‘The last straw’: Georgetown alum and ‘Exorcist’ author canonically sues school after Sebelius row
WASHINGTON, May 18, 2012 (LifeSiteNews.com) - William Peter Blatty knows a thing or two about what happens when a hostile presence infiltrates Catholic bodies.
Blatty, author of both novel and film versions of the horror classic The Exorcist, is getting ready to launch a canonical suit against alma mater Georgetown University, calling U.S. Health and Human Services Secretary Kathleen Sebelius’ appearance as commencement speaker “the last straw” in the school’s relinquishing of Catholic identity.
“The scandals that Georgetown has given to the faithful are too many to count and too many to ignore any longer,” said Blatty in an announcement.
The graduate of Georgetown’s Class of 1950 announced the creation of The Father King Society to Make Georgetown Honest, Catholic and Better, under which Blatty plans to launch canonical action against the school seeking remedies “up to and including the possible removal or suspension of top-ranked Georgetown’s right to call itself Catholic or Jesuit in its fundraising and representations to applicants.”
The Society, named after late Georgetown theology professor Fr. Thomas King, S.J., had been planned prior to the Sebelius scandal, but was hastened after Blatty learned the top Obama official would be featured at a diploma ceremony for the school’s Public Policy Institute.

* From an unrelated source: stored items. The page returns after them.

Definition demo_scenario_input : AdpScenarioInput :=
  {| s_extraction_confidence := Some (f64_lit 9 10); s_extraction_band := Some "high";
     s_trace_used_fallback := false; s_trace_candidate_count := 0; s_safety_allowed := Some true;
     s_safety_confidence := Some (f64_lit 95 100); s_retrieval_production_ready := Some true;
     s_retrieval_ndcg := Some (f64_lit 8 10); s_retrieval_recall := Some (f64_lit 9 10);
     s_blast_radius_risk := Some 2; s_blast_radius_band := Some "Low"; s_blast_radius_downstream := Some 3;
     s_immune_verdict := Some "PASS"; s_immune_confidence := Some (binary_normalize 24 128 5 (-7) false);
     s_require_runtime_evidence := false; s_has_runtime_evidence := false; s_risk_profile := "Medium";
     s_min_extraction_confidence := f64_lit 5 10; s_min_safety_confidence := f64_lit 7 10;
     s_max_blast_radius_for_auto := 6; s_reconciliation_confirmed_ratio := None;
     s_reconciliation_contradicted_ratio := None; s_reconciliation_confidence_delta := None;
     s_reconciliation_static_paths := None; s_retrieval_mode := None; s_migration_class := None;
     s_blast_causal_truncated := None |}.
Definition demo_corpus : AdpCorpus :=
  {| c_schema_version := "1.0.0"; c_name := "demo"; c_description := "";
     scenarios := [{| scenario_id := "s001"; description := "Safe rename"; risk_class := "low";
                      source := "synthetic"; input := demo_scenario_input; expected_verdict := "allow";
                      expected_failed_gates := []; rationale := "" |};
                   {| scenario_id := "s002"; description := "Expected to wait"; risk_class := "low";
                      source := "synthetic"; input := demo_scenario_input; expected_verdict := "abstain";
                      expected_failed_gates := []; rationale := "" |}] |}.

Lemma confusion_matrix_counts_witness :
  ∃ rs, run_corpus (H := ascii_lowercase) demo_corpus = Ok rs ∧
    let m := from_results rs in
    total m = 2 ∧
    true_allow m + true_deny m + true_abstain m + false_allow m + false_deny m + mismatched_abstain m = total m ∧
    true_allow m + true_deny m + true_abstain m = count_results verdict_matches rs ∧
    false_allow m = count_results (λ r, bool_decide (verdict (r_decision r) = Allow) && negb (verdict_matches r)) rs.
Proof.
  apply (confusion_matrix_counts (H := ascii_lowercase) demo_corpus). intros sc Hin.
  apply elem_of_cons in Hin as [->|Hin]; [by exists ProfileMedium |].
  apply elem_of_cons in Hin as [->|Hin]; [by exists ProfileMedium | by apply elem_of_nil in Hin].
Defined.

(** The safe scenario is allowed. *)
Example demo_scenario_allowed :
  (λ d : AdpDecision, verdict d) <$> match replay_from_scenario (H := ascii_lowercase) demo_scenario_input with inr d => Some d | inl _ => None end
  = Some Allow.
Proof. evaluates. Qed.
(* ===== verification/FileSystem.v ===== *)
(** The file system the path guards ask, as a Unix kernel answers: directories,
    files and symbolic links under canonical absolute paths, directories whose
    entries may not be looked up, and the resolution of a path with at most
    forty links. Paths are [std::path]'s: a raw path keeps the dots (a trailing
    slash resolves like a trailing dot), [path_components] drops them. Names are
    not limited in length. *)
From S2P Require Import Prelude Text.

(** * Definitions *)

(** [std::path::Component] on Unix, where no path has a prefix. *)
Inductive Component := RootDir | CurDir | ParentDir | Normal (name : string).
#[export] Instance Component_eq_dec : EqDecision Component.
Proof. solve_decision. Defined.

(** A [Path] as it is written: only its head may be [RootDir]. *)
Definition path : Type := list Component.

(** [Path::new]. *)
Definition component_of (piece : string) : Component :=
  if String.eqb piece "" || String.eqb piece "." then CurDir
  else if String.eqb piece ".." then ParentDir
  else Normal piece.
Definition path_of (s : string) : path :=
  match split_char "/" s with
  | [""] => []
  | "" :: rest => RootDir :: (component_of <$> rest)
  | pieces => component_of <$> pieces
  end.

(** [Path::components]: a dot counts at the head only. *)
Definition drop_dots (p : path) : path := filter (λ c, c ≠ CurDir) p.
Definition path_components (p : path) : path :=
  match p with CurDir :: rest => CurDir :: drop_dots rest | _ => drop_dots p end.
Definition is_absolute (p : path) : bool := match p with RootDir :: _ => true | _ => false end.

(** [Path::join]: an absolute path replaces, an empty one leaves a trailing
    slash. [PathBuf::push] of one component. *)
Definition path_join (p q : path) : path :=
  match q with
  | RootDir :: _ => q
  | [] => match p with [] => [] | _ => p ++ [CurDir] end
  | _ => p ++ q
  end.
Definition push (p : path) (c : Component) : path := path_join p [c].

(** [Path::parent] and [Path::file_name]. *)
Definition path_parent (p : path) : option path :=
  let cs := path_components p in
  match last cs with
  | None | Some RootDir => None
  | Some _ => Some (take (length cs - 1) cs)
  end.
Definition path_file_name (p : path) : option string :=
  match last (path_components p) with Some (Normal n) => Some n | _ => None end.

(** [Path::starts_with], of the components. *)
Fixpoint comps_start_with (p root : path) : bool :=
  match root, p with
  | [], _ => true
  | c :: root', d :: p' => bool_decide (c = d) && comps_start_with p' root'
  | _, [] => false
  end.
Definition path_starts_with (p root : path) : bool :=
  comps_start_with (path_components p) (path_components root).

(** A path in a message. *)
Definition show_component (c : Component) : string :=
  match c with RootDir => "" | CurDir => "." | ParentDir => ".." | Normal n => n end.
Definition show_path (p : path) : string := join "/" (show_component <$> p).

Inductive Node := Dir | File (content : string) | Link (target : path).

#[export] Instance Node_eq_dec : EqDecision Node.
Proof. solve_decision. Defined.

Record FS := {
  nodes : gmap (list string) Node;   (** by canonical path; the root is a directory *)
  sealed : gset (list string);       (** directories without search permission *)
  cwd : list string;
}.

(** How a system call fails, and its message. *)
Inductive IoError :=
  NotFound | NotADirectory | TooManyLinks | PermissionDenied | IsADirectory | InvalidData | InvalidInput.
#[export] Instance IoError_eq_dec : EqDecision IoError.
Proof. solve_decision. Defined.
Definition show_io (e : IoError) : string :=
  match e with
  | NotFound => "No such file or directory (os error 2)"
  | NotADirectory => "Not a directory (os error 20)"
  | TooManyLinks => "Too many levels of symbolic links (os error 40)"
  | PermissionDenied => "Permission denied (os error 13)"
  | IsADirectory => "Is a directory (os error 21)"
  | InvalidData => "stream did not contain valid UTF-8"
  | InvalidInput => "file name contained an unexpected NUL byte"
  end.

Definition io (A : Type) : Type := IoError + A.

Definition MAX_LINKS : nat := 40.

(** Resolution of the components [todo] from the directory [cur]. Every link
    uses one of the remaining [links], every other step a component. *)
Fixpoint walk (fs : FS) (links : nat) : list string → path → io (list string) :=
  fix go cur todo :=
    match todo with
    | [] => inr cur
    | RootDir :: rest => go [] rest
    | c :: rest =>
        if bool_decide (cur ∈ sealed fs) then inl PermissionDenied
        else match c with
             | RootDir | CurDir => go cur rest
             | ParentDir => go (take (length cur - 1) cur) rest
             | Normal n =>
                 match nodes fs !! (cur ++ [n]) with
                 | None => inl NotFound
                 | Some Dir => go (cur ++ [n]) rest
                 | Some (File _) => match rest with [] => inr (cur ++ [n]) | _ => inl NotADirectory end
                 | Some (Link target) =>
                     match links with
                     | O => inl TooManyLinks
                     | S links' => walk fs links' cur (target ++ rest)
                     end
                 end
             end
    end.

(** A path with a NUL byte never reaches the kernel. *)
Definition has_nul (p : path) : bool :=
  existsb (λ c, match c with Normal n => contains_char NUL n | _ => false end) p.
Definition resolve (fs : FS) (p : path) : io (list string) :=
  if has_nul p then inl InvalidInput
  else match p with [] => inl NotFound | _ => walk fs MAX_LINKS (cwd fs) p end.

(** The absolute path of a canonical location. *)
Definition abs (l : list string) : path := RootDir :: (Normal <$> l).

(** [std::fs::canonicalize]. *)
Definition canonicalize (fs : FS) (p : path) : io path :=
  match resolve fs p with inl e => inl e | inr l => inr (abs l) end.

(** What is at a location, and the node a last name stands for without
    following it: [std::fs::symlink_metadata]. *)
Definition node_at (fs : FS) (l : list string) : option Node :=
  match l with [] => Some Dir | _ => nodes fs !! l end.
Definition lookup_in (fs : FS) (dir : list string) (n : string) : io Node :=
  match node_at fs dir with
  | Some Dir =>
      if bool_decide (dir ∈ sealed fs) then inl PermissionDenied
      else match nodes fs !! (dir ++ [n]) with Some node => inr node | None => inl NotFound end
  | Some _ => inl NotADirectory
  | None => inl NotFound
  end.
Definition symlink_metadata (fs : FS) (p : path) : io Node :=
  match last p with
  | Some (Normal n) =>
      if has_nul p then inl InvalidInput
      else match (match take (length p - 1) p with
                  | [] => inr (cwd fs)
                  | dir => resolve fs dir
                  end) with
           | inl e => inl e
           | inr d => lookup_in fs d n
           end
  | _ =>
      match resolve fs p with
      | inl e => inl e
      | inr l => match node_at fs l with Some node => inr node | None => inl NotFound end
      end
  end.
Definition is_symlink (n : Node) : bool := match n with Link _ => true | _ => false end.

(** [open(2)] for reading with [O_NOFOLLOW]: a link as the last name fails. *)
Definition open_nofollow_flag (fs : FS) (p : path) : io Node :=
  match symlink_metadata fs p with
  | inr (Link _) => inl TooManyLinks
  | r => r
  end.
(** [read_to_string] on an open handle. *)
Definition read_handle (n : Node) : io string :=
  match n with
  | File content => if utf8_valid content then inr content else inl InvalidData
  | _ => inl IsADirectory
  end.

(** A location that is walked to without a link. *)
Definition reach (fs : FS) (l : list string) : Prop :=
  walk fs 0 [] (Normal <$> l) = inr l.

(** A file system is a tree of names without NUL, and the working directory
    can be walked to. *)
Record fs_wf (fs : FS) : Prop := {
  wf_parent : ∀ l n node, nodes fs !! (l ++ [n]) = Some node → node_at fs l = Some Dir;
  wf_names : ∀ l node, nodes fs !! l = Some node → has_nul (Normal <$> l) = false;
  wf_cwd : reach fs (cwd fs);
  wf_cwd_dir : node_at fs (cwd fs) = Some Dir;
}.


(** The same, evaluated. *)
Definition is_tree (fs : FS) : bool :=
  bool_decide (map_Forall (λ l _, node_at fs (take (length l - 1) l) = Some Dir ∧
                                  has_nul (Normal <$> l) = false) (nodes fs))
  && bool_decide (walk fs 0 [] (Normal <$> cwd fs) = inr (cwd fs))
  && bool_decide (node_at fs (cwd fs) = Some Dir).

(** * Lemmas *)

Lemma is_tree_wf fs : is_tree fs = true → fs_wf fs.
Proof.
  unfold is_tree. rewrite !andb_true_iff, !bool_decide_eq_true. intros [[H ?] ?]. split; [..| done | done].
  - intros l n node Hn. apply H in Hn as [Hn _]. by rewrite length_app, Nat.add_sub, take_app_length in Hn.
  - intros l node Hn. by apply H in Hn as [_ Hn].
Qed.

Lemma walk_eq fs k cur todo :
  walk fs k cur todo =
  match todo with
  | [] => inr cur
  | RootDir :: rest => walk fs k [] rest
  | c :: rest =>
      if bool_decide (cur ∈ sealed fs) then inl PermissionDenied
      else match c with
           | RootDir | CurDir => walk fs k cur rest
           | ParentDir => walk fs k (take (length cur - 1) cur) rest
           | Normal n =>
               match nodes fs !! (cur ++ [n]) with
               | None => inl NotFound
               | Some Dir => walk fs k (cur ++ [n]) rest
               | Some (File _) => match rest with [] => inr (cur ++ [n]) | _ => inl NotADirectory end
               | Some (Link target) =>
                   match k with O => inl TooManyLinks | S k' => walk fs k' cur (target ++ rest) end
               end
           end
  end.
Proof. destruct k, todo as [|[| | |n] rest]; reflexivity. Qed.

Lemma node_at_snoc fs l n : node_at fs (l ++ [n]) = nodes fs !! (l ++ [n]).
Proof. unfold node_at. destruct (l ++ [n]) eqn:E; [by destruct l | done]. Qed.

Lemma walk_nil fs k cur : walk fs k cur [] = inr cur.
Proof. by rewrite walk_eq. Qed.

(** One name of a walk that succeeds. *)
Lemma walk_name fs k cur n rest l :
  walk fs k cur (Normal n :: rest) = inr l ↔
  cur ∉ sealed fs ∧
  ((nodes fs !! (cur ++ [n]) = Some Dir ∧ walk fs k (cur ++ [n]) rest = inr l) ∨
   (∃ c, nodes fs !! (cur ++ [n]) = Some (File c) ∧ rest = [] ∧ l = cur ++ [n]) ∨
   (∃ t k', nodes fs !! (cur ++ [n]) = Some (Link t) ∧ k = S k' ∧ walk fs k' cur (t ++ rest) = inr l)).
Proof.
  rewrite walk_eq. case_bool_decide; [split; [done | tauto] |].
  destruct (nodes fs !! (cur ++ [n])) as [[|c|t]|].
  - naive_solver.
  - destruct rest; naive_solver.
  - destruct k; naive_solver.
  - naive_solver.
Qed.

(** A walk that succeeds passes through the end of each of its prefixes. *)
Lemma walk_split fs k cur p q l :
  walk fs k cur (p ++ q) = inr l →
  ∃ k' c, walk fs k cur p = inr c ∧ walk fs k' c q = inr l.
Proof.
  revert cur p. induction k as [k IHk] using lt_wf_ind. intros cur p. revert cur.
  induction p as [|c p IHp]; intros cur; [rewrite walk_nil; eauto |].
  cbn [app]. destruct c as [| | |n].
  - rewrite (walk_eq _ _ _ (_ :: _)), (walk_eq _ _ _ (RootDir :: p)). apply IHp.
  - rewrite (walk_eq _ _ _ (_ :: _)), (walk_eq _ _ _ (CurDir :: p)).
    case_bool_decide; [done | apply IHp].
  - rewrite (walk_eq _ _ _ (_ :: _)), (walk_eq _ _ _ (ParentDir :: p)).
    case_bool_decide; [done | apply IHp].
  - rewrite walk_name. setoid_rewrite walk_name. intros (Hs & [[Hn Hw]|[(c & Hn & Hr & ->)|(t & k' & Hn & -> & Hw)]]).
    + apply IHp in Hw as (k' & c & ? & ?). naive_solver.
    + apply app_eq_nil in Hr as [-> ->]. exists 0%nat, (cur ++ [n]). rewrite walk_nil. naive_solver.
    + rewrite app_assoc in Hw. apply IHk in Hw as (k2 & c & ? & ?); [| lia]. exists k2, c. naive_solver.
Qed.

(** Without links a walk of names ends where it is told to. *)
Lemma walk_names fs cur ns l : walk fs 0 cur (Normal <$> ns) = inr l → l = cur ++ ns.
Proof.
  revert cur. induction ns as [|n ns IH]; intros cur; cbn [fmap list_fmap].
  - rewrite walk_nil, app_nil_r. congruence.
  - rewrite walk_name. intros (_ & [[_ H]|[(c & _ & H & ->)|(t & k & _ & [=] & _)]]).
    + apply IH in H as ->. by rewrite <-app_assoc.
    + by apply fmap_nil_inv in H as ->.
Qed.
(** The suffix [resolve_path] collects: names, and a slash after the last. *)
Definition suffix_of (suffix : path) (ns : list string) : Prop :=
  path_components suffix = Normal <$> ns ∧
  ∀ a, a ≠ [] → path_join a suffix = a ++ (Normal <$> ns) ++ [CurDir].

Lemma suffix_of_nil : suffix_of [] [].
Proof. split; [done |]. by intros [|c a]. Qed.

Lemma suffix_of_name n suffix ns :
  suffix_of suffix ns → suffix_of (path_join [Normal n] suffix) (n :: ns).
Proof.
  intros [_ Hj]. rewrite Hj by done. split.
  - change (drop_dots ((Normal <$> (n :: ns)) ++ [CurDir]) = Normal <$> (n :: ns)).
    by rewrite drop_dots_app, drop_dots_names, app_nil_r.
  - done.
Qed.

Lemma drop_dots_id p : CurDir ∉ p → drop_dots p = p.
Proof.
  induction p as [|c p IH]; [done |]. intros [? ?]%not_elem_of_cons. rewrite drop_dots_cons by congruence.
  by rewrite IH.
Qed.
Lemma path_components_tail p : CurDir ∉ tail (path_components p).
Proof.
  assert (Hd : ∀ q, CurDir ∉ drop_dots q) by (intros q; rewrite elem_of_drop_dots; tauto).
  destruct p as [|[| | |n] p]; [apply not_elem_of_nil | apply Hd..].
Qed.
Lemma path_components_id p : CurDir ∉ tail p → path_components p = p.
Proof.
  destruct p as [|c p]; [done |]. cbn [tail]. intros Hp. destruct (decide (c = CurDir)) as [->|].
  - unfold path_components. by rewrite drop_dots_id.
  - transitivity (drop_dots (c :: p)); [by destruct c | by rewrite drop_dots_cons, drop_dots_id].
Qed.

Lemma path_parent_Some p q :
  path_parent p = Some q →
  ∃ c, path_components p = q ++ [c] ∧ path_components q = q ∧
       names_of [c] = match path_file_name p with Some n => [n] | None => [] end.
Proof.
  unfold path_parent, path_file_name. pose proof (path_components_tail p) as Ht.
  destruct (path_components p) as [|c cs _] using rev_ind; [done |].
  rewrite last_snoc, length_app, Nat.add_sub, take_app_length. intros H.
  assert (q = cs) as -> by (destruct c; congruence). exists c. split_and!; [done | | by destruct c].
  apply path_components_id. destruct cs; [apply not_elem_of_nil |]. set_solver.
Qed.

Lemma resolve_canonicalize fs p q : canonicalize fs p = inr q → ∃ d, q = abs d ∧ resolve fs p = inr d.
Proof. unfold canonicalize. destruct (resolve fs p); [discriminate |]. intros [= <-]. eauto. Qed.

Lemma names_not_dotdot ns : ParentDir ∉ (Normal <$> ns : list Component).
Proof. by intros (n & [=] & _)%list_elem_of_fmap. Qed.

(** The nearest ancestor with a canonical path, and the names below it. *)
Lemma below_ancestor_eq fs input d suffix ns :
  suffix_of suffix ns →
  below_ancestor fs input (abs d) suffix =
    (_ ← check_links fs (suffix_symlink input) (suffix_unverified input) (abs d) (Normal <$> ns);
     Ok (abs d ++ (Normal <$> ns) ++ [CurDir])).
Proof.
  intros [Hc Hj]. unfold below_ancestor. rewrite Hc, Hj by done.
  rewrite bool_decide_eq_false_2; [done | apply names_not_dotdot].
Qed.

Lemma ascend_cases fs input fuel anc suffix ns :
  suffix_of suffix ns →
  (∃ t, ascend fs input fuel anc suffix = Fail (PathNotAllowed t [show_path input]) ∧ t ≠ traversal_detected) ∨
  ∃ parent rest d, path_components anc = parent ++ rest ∧ rest ≠ [] ∧ resolve fs parent = inr d ∧
    ascend fs input fuel anc suffix =
      (_ ← check_links fs (suffix_symlink input) (suffix_unverified input) (abs d) (Normal <$> names_of rest ++ ns);
       Ok (abs d ++ (Normal <$> names_of rest ++ ns) ++ [CurDir])).
Proof.
  revert anc suffix ns. induction fuel as [|fuel IH]; intros anc suffix ns Hs; cbn [ascend].
  { left. eexists. split; [done |]. discriminate. }
  destruct (path_parent anc) as [parent|] eqn:Hp; [| left; eexists; split; [done | discriminate]].
  apply path_parent_Some in Hp as (c & Hanc & Hpar & Hn).
  assert (Hs' : suffix_of match path_file_name anc with Some name => path_join [Normal name] suffix | None => suffix end
                  (names_of [c] ++ ns)).
  { rewrite Hn. destruct (path_file_name anc); [by apply suffix_of_name | done]. }
  clear Hs Hn. destruct (canonicalize fs parent) as [e|q] eqn:Hq.
  - destruct (IH parent _ _ Hs') as [?|(up & rest & d & Hup & Hrest & Hd & ->)]; [by left |].
    right. exists up, (rest ++ [c]), d. rewrite Hanc, <-Hpar, Hup, names_of_app, <-!app_assoc.
    split_and!; try done. by destruct rest.
  - apply resolve_canonicalize in Hq as (d & -> & Hd).
    rewrite (below_ancestor_eq fs input d _ _ Hs').
    right. by exists parent, [c], d.
Qed.

Lemma usable_roots_canonical fs l q : q ∈ (usable_roots fs l).1 → ∃ d, q = abs d.
Proof.
  induction l as [|r l IH]; [intros []%not_elem_of_nil |]. cbn [usable_roots].
  destruct (usable_roots fs l) as [ok skipped]. destruct (canonicalize fs r) as [e|canon] eqn:E; cbn [fst] in *; [done |].
  apply resolve_canonicalize in E as (d & -> & _). intros [->|]%elem_of_cons; [by exists d | by apply IH].
Qed.

Lemma roots_canonical fs allowed ctx q :
  PathContext_new fs allowed = Ok ctx → q ∈ roots ctx → ∃ d, q = abs d.
Proof.
  unfold PathContext_new, roots. destruct allowed as [|r l]; [discriminate |].
  pose proof (usable_roots_canonical fs (r :: l) q) as Hq. destruct (usable_roots fs (r :: l)) as [ok skipped].
  destruct ok; [discriminate |]. intros [= <-]. apply Hq.
Qed.

(** Where [resolve_path] gets its answer, before the roots are looked at. *)
Lemma resolve_path_Ok fs ctx input q :
  resolve_path fs ctx input = Ok q →
  (∃ root, root ∈ roots ctx ∧ path_starts_with q root = true) ∧
  (length (path_components q) <= MAX_CANONICAL_DEPTH)%nat ∧
  (canonicalize fs input = inr q ∨
   ∃ e, canonicalize fs input = inl e ∧ ascend fs input MAX_ANCESTOR_DEPTH input [] = Ok q).
Proof.
  unfold resolve_path, strip_unc_prefix. rewrite result_bind_Ok. intros (canon & Hc & H). cbv zeta in H.
  case_bool_decide as Hd; [discriminate |]. destruct (existsb _ _) eqn:He; [| discriminate]. injection H as ->.
  split_and!; [| lia |].
  - apply existsb_exists in He as (root & Hr & ?). exists root. by rewrite list_elem_of_In.
  - destruct (canonicalize fs input) as [e|c]; [right; by exists e | left]. injection Hc as ->. reflexivity.
Qed.

Lemma abs_prefix r l : abs r `prefix_of` abs l → r `prefix_of` l.
Proof.
  unfold abs. intros [k Hk]. injection Hk as Hk. revert l Hk. induction r as [|n r IH]; intros l Hk; [apply prefix_nil |].
  destruct l as [|m l]; [done |].
  injection Hk as <- Hk. by apply prefix_cons, IH.
Qed.

Lemma resolve_check_links fs s u d ns l :
  fs_wf fs → reach fs d → check_links fs s u (abs d) (Normal <$> ns) = Ok tt →
  resolve fs (abs d ++ (Normal <$> ns) ++ [CurDir]) = inr l → l = d ++ ns.
Proof.
  intros Hwf Hr Hc Hl. rewrite <-(names_of_names ns).
  eapply (check_links_inside fs s u (abs d)); [done | done | | by apply resolve_abs |].
  - by apply forallb_forall; intros c (n & -> & _)%list_elem_of_In%list_elem_of_fmap.
  - apply resolve_drop_dots in Hl; [| done]. by rewrite drop_dots_app, drop_dots_names, app_nil_r in Hl.
Qed.

(** * Theorems *)

(** C39. A joined path leads nowhere else: where it resolves, it resolves to the
    names of [sub_path] below the base directory, whatever links the file system
    holds; and these names are no devices, with no way up among them. *)
Theorem safe_join_stays_inside fs base_dir sub_path p b l :
  fs_wf fs → safe_join fs base_dir sub_path = Ok p →
  resolve fs base_dir = inr b → resolve fs p = inr l →
  l = b ++ names_of (path_of sub_path) ∧ ParentDir ∉ path_of sub_path ∧ is_absolute (path_of sub_path) = false ∧
  Forall (λ n, is_windows_reserved_name n = false) (names_of (path_of sub_path)).
Proof.
  intros Hwf Hj Hb Hl. split; [by eapply safe_join_resolves |].
  apply safe_join_Ok in Hj as (_ & _ & _ & [Hp Hn]%check_components_Ok & Hr & _).
  rewrite names_of_components in Hn. split_and!; [| | done].
  - intros Hin. apply Hp. unfold path_components. destruct (path_of sub_path) as [|[] q];
      rewrite ?elem_of_cons, ?elem_of_drop_dots, ?elem_of_cons in *; naive_solver.
  - destruct (path_of sub_path) as [|[] q]; [done | set_solver | done..].
Qed.

(** What is read is the file at that place below the base directory. *)
Theorem safe_read_reads_below_base fs base_dir sub_path b content :
  fs_wf fs → safe_read_to_string fs fs base_dir sub_path = Ok content → resolve fs base_dir = inr b →
  nodes fs !! (b ++ names_of (path_of sub_path)) = Some (File content).
Proof.
  unfold safe_read_to_string, safe_open_read. intros Hwf H Hb.
  apply result_bind_Ok in H as (file & H & Hread). apply result_bind_Ok in H as (p & Hj & Hopen).
  assert (symlink_metadata fs p = inr (File content)) as Hm.
  { unfold open_no_follow, open_nofollow_flag in Hopen. destruct (symlink_metadata fs p) as [|[|c|t]]; try discriminate;
      injection Hopen as <-; [discriminate |]. cbn [read_handle] in Hread. destruct (utf8_valid c); [| discriminate].
    by injection Hread as ->. }
  apply symlink_metadata_resolve in Hm as (l & Hl & Hn); [| done].
  rewrite <-(safe_join_resolves _ _ _ _ _ _ Hwf Hj Hb Hl). by destruct l.
Qed.

(** A link put in the place of the file between the check and the [open] is
    refused by the [open]. *)
Theorem swapped_link_is_refused fs fs' base_dir sub_path p target :
  safe_join fs base_dir sub_path = Ok p → symlink_metadata fs' p = inr (Link target) →
  safe_read_to_string fs fs' base_dir sub_path =
  Fail (PathNotAllowed "AUD-2026-EXH-0007: cannot open {:?} (possible symlink at open boundary): {e}"
          [show_path p; "Too many levels of symbolic links (os error 40)"]).
Proof.
  unfold safe_read_to_string, safe_open_read, open_no_follow, open_nofollow_flag. intros -> Hm.
  cbn [mbind result_bind]. by rewrite Hm.
Qed.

Following an unusually strong rebuke in an unsigned editorial in the Archdiocesan newspaper, Georgetown’s president continued to defend the Sebelius invitation, arguing in a statement Monday that Sebelius was invited before she issued the mandate, and that the gesture “should not be viewed as an endorsement of her views.”
“We are a university, committed to the free exchange of ideas,” stated John J. DiGoia, whom Blatty notes is the school’s first lay leader.
Sebelius, a Catholic, is the architect of the federal mandate decried unanimously by U.S. bishops as an unprecedented attack on religious liberty for forcing religious groups to purchase birth control and sterilization coverage.
Blatty states in an announcement from The Father Kings Society that its Canon Law action is based on Georgetown’s “failure for more than two decades to comply with the requirements of Ex corde Ecclesiae,” the Vatican’s guidelines for universities maintaining the Catholic identity.
“Of course, what we truly seek is for Georgetown to have the vision and courage to be Catholic, but clearly the slow pastoral approach has not worked. Georgetown is being dishonest. Together, we need to end that!” he said.
The Acadamy Award-winning author had hard words for “the laity, the clergy, and the bishops as well” for allowing Georgetown alumni throughout the years to be “seduced to ‘go along’ by dinners, medals, and board seats,” saying, “We have all been negligent too long.”
“Many believe that to make Georgetown truly Catholic is to turn back the clock hands and somehow limit its very nature as a university, as if the notion of ‘Catholic’ and ‘university’ are new to each other, or inherently at odds. On the contrary, to make Georgetown ‘Catholic’ is to move the clock forward; it is to make the University better than it now is!” he wrote.
“Of course, there are always those who are afraid of change - who lack vision. They may need to step aside.”
The Fr. King Society has joined forces with the Cardinal Newman Society, which has spearheaded a response to the Georgetown scandal with a petition that garnered over 36,000 signatures protesting the Sebelius invitation. CNS also led the response to the University of Notre Dame’s honoring President Obama in 2009.
The Society notes that DeGioia, as Dean of Student Affairs, has been the subject of canonical action in 1991 after he authorized funding and support for a pro-abortion student advocacy group. Petitioners appealed directly to John Paul II, and after DeGoia personally flew to Rome, the authorization was reversed weeks later.